Minister for Health, Family Welfare and Medical Education Government of Andhra Pradesh
- In office 11 April 2022 – 11 June 2024
- Governor: Biswabhusan Harichandan (2022–2023); S. Abdul Nazeer (2023–present);
- Chief Minister: Y. S. Jagan Mohan Reddy
- Preceded by: Alla Nani

Member of Legislative Assembly Andhra Pradesh
- In office 2019–2024
- Preceded by: Prathipati Pulla Rao
- Succeeded by: Prathipati Pulla Rao
- Constituency: Chilakaluripet

Personal details
- Born: 24 June 1990
- Party: YSR Congress Party
- Other political affiliations: Telugu Desam Party

= Vidadala Rajini =

Indian politician

Vidadala Rajini (born 24 June 1990) is an Indian politician from Andhra Pradesh.

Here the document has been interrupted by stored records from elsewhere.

(** * Mutation-score report parsers of the analyzer package

    A shallow embedding of [analyzer/tools.py] (the four report parsers
    [Judy], [Jumble], [Major], [Pit] and the tool registry) and of
    [analyzer/utility.py] ([read_config]), followed by the properties of
    the score records they produce.

    Conventions of the embedding:
    - a Python [str] is a [string]; algorithms that walk a text character
      by character do so on its [list ascii] (code points below 256);
    - a Python [int] is a [Z];
    - a Python [float] is an element of the carrier of [PyArith], the
      interface of the two float operations the parsers use (true division
      of two ints and [round(x, ndigits)]);
    - a function that may raise returns a [result]: [Ok v] for [return v],
      [Raise e] for an exception [e] that leaves the function;
    - file access ([_get_output_text]) and the decoders of the standard
      library and of pandas ([json.loads], [ET.fromstring], [pd.read_csv])
      are outside the embedding: a parser takes the decoded document. *)

From Stdlib Require Import ZArith QArith String Ascii List Lia.
From stdpp Require Import base option list gmap strings.

Local Open Scope string_scope.
Local Open Scope list_scope.
Local Open Scope Z_scope.

(** ** Exceptions and results *)

Inductive exn : Type :=
| AssertionError (msg : string)
| RuntimeError (msg : string)
| ValueError (msg : string)
| KeyError (key : option string)
| IndexError
| AttributeError
| ZeroDivisionError
| OverflowError.

Inductive result (A : Type) : Type :=
| Ok (a : A)
| Raise (e : exn).

Arguments Ok {A} a.
Arguments Raise {A} e.

Definition bind {A B : Type} (m : result A) (k : A -> result B) : result B :=
  match m with
  | Ok a => k a
  | Raise e => Raise e
  end.

Notation "'do' x <- m ; k" := (bind m (fun x => k))
  (at level 10, x name, m at level 100, k at level 200).

(** ** Regular expressions

    The patterns of the source are sequences of literal characters and of
    character classes, the classes possibly under a greedy [*] or [+].
    [match_here] is the backtracking matcher of Python's [re] on such
    patterns: a repetition first takes the longest run and gives characters
    back one at a time until the rest of the pattern matches.  It returns
    the text matched by each atom and the text after the match. *)

Inductive atom : Type :=
| Lit (c : ascii)
| One (cls : ascii -> bool)
| Star (cls : ascii -> bool)
| Plus (cls : ascii -> bool).

Definition pattern : Type := list atom.

Definition chars (s : string) : list ascii := list_ascii_of_string s.

Definition lits (s : string) : pattern := map Lit (chars s).

Definition in_range (lo hi : N) (c : ascii) : bool :=
  ((lo <=? N_of_ascii c) && (N_of_ascii c <=? hi))%N.

(** [\s], also the characters [str.strip] removes. *)
Definition is_space (c : ascii) : bool :=
  in_range 9 13 c || in_range 28 32 c || in_range 133 133 c
  || in_range 160 160 c.
(** The calls of [expressionToGlsl] behind a result, in order, each on the
    context the previous one left: four on the vertex context, which starts
    empty; three, and a fourth for a truthy filter, on the fragment context,
    which starts with the [variables] array and the literal table of the
    vertex context and with no attribute. When the function returns, the
    vertex context still refers to that array and that table, as the
    fragment-side calls left them, and its attribute names are those the
    vertex-side calls left, completed by the bridging loop. *)
Lemma parseLiteralStyle_calls style r ctxs :
  parseLiteralStyle E style = Ok (r, ctxs) →
  ∃ parsedSize parsedOffset parsedTexCoord parsedRotation parsedColor parsedOpacity
    sizeInFragment vert1 vert2 vert3 vert4 frag1 frag2 frag3 builder before,
    expressionToGlsl E (ParsingContext.mk false [] [] ∅ ∅)
      (Values.size (styleValues (Style.symbol style)))
      (Z.lor (NUMBER_ARRAY (ValueTypes E)) (NUMBER (ValueTypes E)))
    = Ok (parsedSize, vert1)
    ∧ expressionToGlsl E vert1 (Values.offset (styleValues (Style.symbol style)))
        (NUMBER_ARRAY (ValueTypes E))
      = Ok (parsedOffset, vert2)
    ∧ expressionToGlsl E vert2 (Values.texCoord (styleValues (Style.symbol style)))
        (NUMBER_ARRAY (ValueTypes E))
      = Ok (parsedTexCoord, vert3)
    ∧ expressionToGlsl E vert3 (Values.rotation (styleValues (Style.symbol style)))
        (NUMBER (ValueTypes E))
      = Ok (parsedRotation, vert4)
    ∧ expressionToGlsl E
        (ParsingContext.mk true (ParsingContext.variables vert4) []
                           (ParsingContext.stringLiteralsMap vert4) ∅)
        (Values.color (styleValues (Style.symbol style))) (COLOR (ValueTypes E))
      = Ok (parsedColor, frag1)
    ∧ expressionToGlsl E frag1 (Values.opacity (styleValues (Style.symbol style)))
        (NUMBER (ValueTypes E))
      = Ok (parsedOpacity, frag2)
    ∧ expressionToGlsl E frag2 (Values.size (styleValues (Style.symbol style)))
        (Z.lor (NUMBER_ARRAY (ValueTypes E)) (NUMBER (ValueTypes E)))
      = Ok (sizeInFragment, frag3)
    ∧ (if truthy (Style.filter style)
       then ∃ parsedFilter,
              expressionToGlsl E frag3 (Style.filter style) (BOOLEAN (ValueTypes E))
              = Ok (parsedFilter, fragContext ctxs)
       else fragContext ctxs = frag3)
    ∧ ParsingContext.variables (vertContext ctxs)
      = ParsingContext.variables (fragContext ctxs)
    ∧ ParsingContext.stringLiteralsMap (vertContext ctxs)
      = ParsingContext.stringLiteralsMap (fragContext ctxs)
    ∧ ParsingContext.attributes (vertContext ctxs)
      = foldl registerAttribute (ParsingContext.attributes vert4)
              (ParsingContext.attributes (fragContext ctxs))
    ∧ ShaderBuilder.uniforms builder = []
    ∧ ShaderBuilder.attributes builder = []
    ∧ ShaderBuilder.varyings builder = []
    ∧ fragContext before = fragContext ctxs
    ∧ ParsingContext.attributes (vertContext before) = ParsingContext.attributes vert4
    ∧ finish E (Style.symbol style) builder before = (r, ctxs).
Proof.
  intros (c & mask & builder & before & Hc & _ & Hfilter & Hu & Ha & Hv & _ & Hfrag
            & Hvert & Hfinish)%parseLiteralStyle_result.
  apply compileValues_Ok in Hc
    as (vert1 & vert2 & vert3 & vert4 & ctxs1 & ctxs2 & sizeInFragment
          & H1 & H2 & H3 & H4 & H5 & H6 & H7 & _).
  apply viaFragContext_Ok in H5 as [H5 Hshare5].
  apply viaFragContext_Ok in H6 as [H6 Hshare6].
  apply viaFragContext_Ok in H7 as [H7 Hshare7].
  cbn [fragContext vertContext] in H5, Hshare5.
  apply applyFilter_Ok in Hfilter as [_ Hfilter].
  assert (Hcompiled :
            ParsingContext.variables (vertContext (Compiled.contexts c))
            = ParsingContext.variables (fragContext (Compiled.contexts c))
            ∧ ParsingContext.stringLiteralsMap (vertContext (Compiled.contexts c))
              = ParsingContext.stringLiteralsMap (fragContext (Compiled.contexts c))
            ∧ ParsingContext.attributes (vertContext (Compiled.contexts c))
              = ParsingContext.attributes vert4).
  { by rewrite Hshare7, Hshare6, Hshare5. }
  assert (Hbefore :
            ParsingContext.variables (vertContext before)
            = ParsingContext.variables (fragContext before)
            ∧ ParsingContext.stringLiteralsMap (vertContext before)
              = ParsingContext.stringLiteralsMap (fragContext before)
            ∧ ParsingContext.attributes (vertContext before)
              = ParsingContext.attributes vert4
            ∧ if truthy (Style.filter style)
              then ∃ parsedFilter,
                     expressionToGlsl E (fragContext (Compiled.contexts c))
                       (Style.filter style) (BOOLEAN (ValueTypes E))
                     = Ok (parsedFilter, fragContext before)
              else fragContext before = fragContext (Compiled.contexts c)).
  { destruct (truthy (Style.filter style)).
    - destruct Hfilter as (parsedFilter & [Hcall Hshare]%viaFragContext_Ok & _).
      rewrite Hshare. cbn. destruct Hcompiled as (_ & _ & <-).
      do 3 (split; [done|]). by exists parsedFilter.
    - destruct Hfilter as [_ ->]. by destruct Hcompiled as (? & ? & ?). }
  destruct Hbefore as (Hvariables & Htable & Hknown & Hlast).
  pose proof Hfinish as Hclosed. rewrite finish_closed in Hclosed.
  injection Hclosed as _ Hctxs.
  exists (Compiled.parsedSize c), (Compiled.parsedOffset c), (Compiled.parsedTexCoord c),
    (Compiled.parsedRotation c), (Compiled.parsedColor c), (Compiled.parsedOpacity c),
    sizeInFragment, vert1, vert2, vert3, vert4, (fragContext ctxs1), (fragContext ctxs2),
    (fragContext (Compiled.contexts c)), builder, before.
  rewrite Hfrag.
  do 7 (split; [assumption|]). split; [exact Hlast|].
  split; [by rewrite <- Hctxs|]. split; [by rewrite <- Hctxs|].
  split; [by rewrite Hvert, Hknown|]. done.
Qed.
Lemma lor_shiftl32 (a b : Z) :
  is_u32 a → Z.lor a (Z.shiftl b 32) = a + b * 4294967296.
Proof. intros Ha. by rewrite lor_shiftl_add. Qed.

(** ** Lists *)

(** [position] of an iterator: the first index whose element satisfies [p]. *)
Fixpoint position {A} (p : A → bool) (l : list A) : option nat :=
  match l with
  | [] => None
  | x :: l' => if p x then Some 0%nat else S <$> position p l'
  end.

Lemma position_Some {A} (p : A → bool) (l : list A) i :
  position p l = Some i →
  ∃ x, l !! i = Some x ∧ p x = true ∧
       ∀ j y, (j < i)%nat → l !! j = Some y → p y = false.
Proof.
  revert i. induction l as [|x l IH]; intros i; cbn; [done|].
  destruct (p x) eqn:Hx; [intros [= <-]; exists x; repeat split; auto; lia|].
  intros (k & Hk & ->)%fmap_Some. destruct (IH k Hk) as (y & Hy & Hp & Hmin).
  exists y. repeat split; auto. intros [|j] z Hj; cbn; [congruence|].
  apply Hmin. lia.
Qed.

Lemma position_None {A} (p : A → bool) (l : list A) :
  position p l = None → ∀ x, x ∈ l → p x = false.
Proof.
  induction l as [|x l IH]; cbn; [set_solver|].
  destruct (p x) eqn:Hx; [done|]. intros H%fmap_None y.
  rewrite elem_of_cons. naive_solver.
Qed.

(** [Vec::swap_remove]: the last element takes the removed slot. *)
Definition swap_remove {A} (l : list A) (i : nat) : list A :=
  match last l with
  | Some x => take (length l - 1) (<[i := x]> l)
  | None => l
  end.

(** What is left is the list without the removed element, in some order. *)
Lemma swap_remove_perm {A} (l : list A) i x :
  l !! i = Some x → l ≡ₚ x :: swap_remove l i ∧ length (swap_remove l i) = (length l - 1)%nat.
Proof.
  intros Hi. pose proof (lookup_lt_Some _ _ _ Hi) as Hlt. unfold swap_remove.
  destruct (last l) as [y|] eqn:El.
  2: { apply last_None in El. by subst. }
  apply last_Some in El as [l' ->]. rewrite length_app in *. cbn in *.
  replace (length l' + 1 - 1)%nat with (length l') by lia.
  split; [|rewrite length_take, length_insert, length_app; cbn; lia].
  destruct (decide (i = length l')) as [->|Hne].
  - rewrite lookup_app_r, Nat.sub_diag in Hi by lia. injection Hi as ->.
    rewrite take_insert_ge, take_app_length by lia. by rewrite Permutation_app_comm.
  - rewrite lookup_app_l in Hi by lia. rewrite insert_app_l by lia.
    rewrite take_app_length' by (by rewrite length_insert).
    rewrite (Permutation_app_comm l'). cbn.
    rewrite <- (take_drop_middle l' i x Hi) at 1. rewrite insert_take_drop by lia. solve_Permutation.
Qed.

Lemma elem_of_concat {A} (x : A) (ls : list (list A)) : x ∈ concat ls ↔ ∃ l, x ∈ l ∧ l ∈ ls.
Proof.
  induction ls as [|l ls IH]; cbn.
  - split; [by intros ?%elem_of_nil|by intros (? & _ & ?%elem_of_nil)].
  - rewrite elem_of_app, IH. setoid_rewrite elem_of_cons. naive_solver.
Qed.
(** One command: what is left to remove afterwards was to be removed before. *)
Lemma command_removes h y cs h' c :
  pending_ok h (y :: cs) → removing h (y :: cs) → apply_command linked rel_first h y = Ret (h', c) →
  removing h' (c ++ cs) ∧ ∀ hf, removed h' (c ++ cs) hf → removed h (y :: cs) hf.
Proof.
  intros Hok Hrem He. pose proof Hrem as [Hadd Hgone].
  assert (∀ z, z ∈ cs → z ∈ y :: cs) as Hfrom by (intros; by apply elem_of_cons; right).
  destruct y as [e|t e|t|e]; cbn in He.
  - destruct (decide (e ∈ h_alive h)) as [Ha|Ha]; simplify_eq.
    + destruct (remove_rel_ok allow_self h (RemoveRel e :: cs) cs e Hok) as (c' & Hr & _ & Hc & _); [by intros|intros z [?|?]%elem_of_cons; by simplify_eq|done|].
      rewrite Hr in He. simplify_eq. split; [|intros hf; by apply removed_rel_step].
      split; [intros p x [Hin|Hin]%elem_of_app; [by destruct (Hc _ Hin)|by eapply Hadd, Hfrom]|].
      intros z p [Hin|Hin]%elem_of_app Hz; [by destruct (Hc _ Hin)|]. cbn in *. apply lookup_delete_Some in Hz as [_ Hz]. by eapply Hgone; [apply Hfrom|].
    + split; [by eapply removing_tail|]. intros hf. by apply removed_skip.
  - exfalso. eapply Hadd. by apply elem_of_cons; left.
  - assert (c = [] ∧ h_alive h' = h_alive h ∧ h_rel h' = h_rel h) as (-> & Ea & Er).
    { destruct (decide (t ∈ h_alive h)); [destruct (decide (h_sources h !! t = Some [])) as [Hs|Hs]|]; simplify_eq; try done.
      unfold target_on_discard. by rewrite Hs. }
    split; [eapply removing_ext; [done|done|]; by eapply removing_tail|].
    intros hf Hf. apply (removed_ext h h') in Hf; [|done|done]. by apply removed_skip.
  - destruct (decide (e ∈ h_alive h)) as [Ha|Ha]; simplify_eq.
    + destruct (despawn_rel_ok allow_self linked rel_first h (TryDespawn e :: cs) cs e Hok Hadd) as (c' & Hr & Hc & _);
        [intros z [?|?]%elem_of_cons; by simplify_eq|done|].
      rewrite Hr in He. simplify_eq. split; [|intros hf; by apply removed_despawn_step].
      split; [intros p x [Hin|Hin]%elem_of_app; [by destruct (dc_only _ _ _ _ _ Hc _ Hin) as [[? ?]|[(? & ? & _)|(? & ? & _)]]|by eapply Hadd, Hfrom]|].
      intros z p Hin Hz. cbn in *. apply lookup_delete_Some in Hz as [Hne Hz]. apply elem_of_app in Hin as [Hin|Hin].
      * destruct (dc_only _ _ _ _ _ Hc _ Hin) as [[? ?]|[(x & ? & Hx)|(? & ? & _)]]; simplify_eq.
        destruct (h_sources h !! e) as [l|] eqn:Hl; cbn in Hx; [|by apply not_elem_of_nil in Hx].
        rewrite (po_down _ _ _ Hok e l x Hl Hx) in Hz. simplify_eq. set_solver.
      * pose proof (Hgone z p (Hfrom _ Hin) Hz). set_solver.
    + split; [by eapply removing_tail|]. intros hf. apply removed_skip. intros f [= <-]. done.
Qed.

She was the former Minister for Health, Family Welfare, and Medical Education in the Government of Andhra Pradesh.

== Career ==
She previously served as a Member of Legislative Assembly representing the Chilakaluripet Assembly constituency in Andhra Pradesh. She contested the 2019 Andhra Pradesh Legislative Assembly election as a candidate of the YSR Congress Party and won by defeating the Telugu Desam Party candidate, Prathipati Pulla Rao.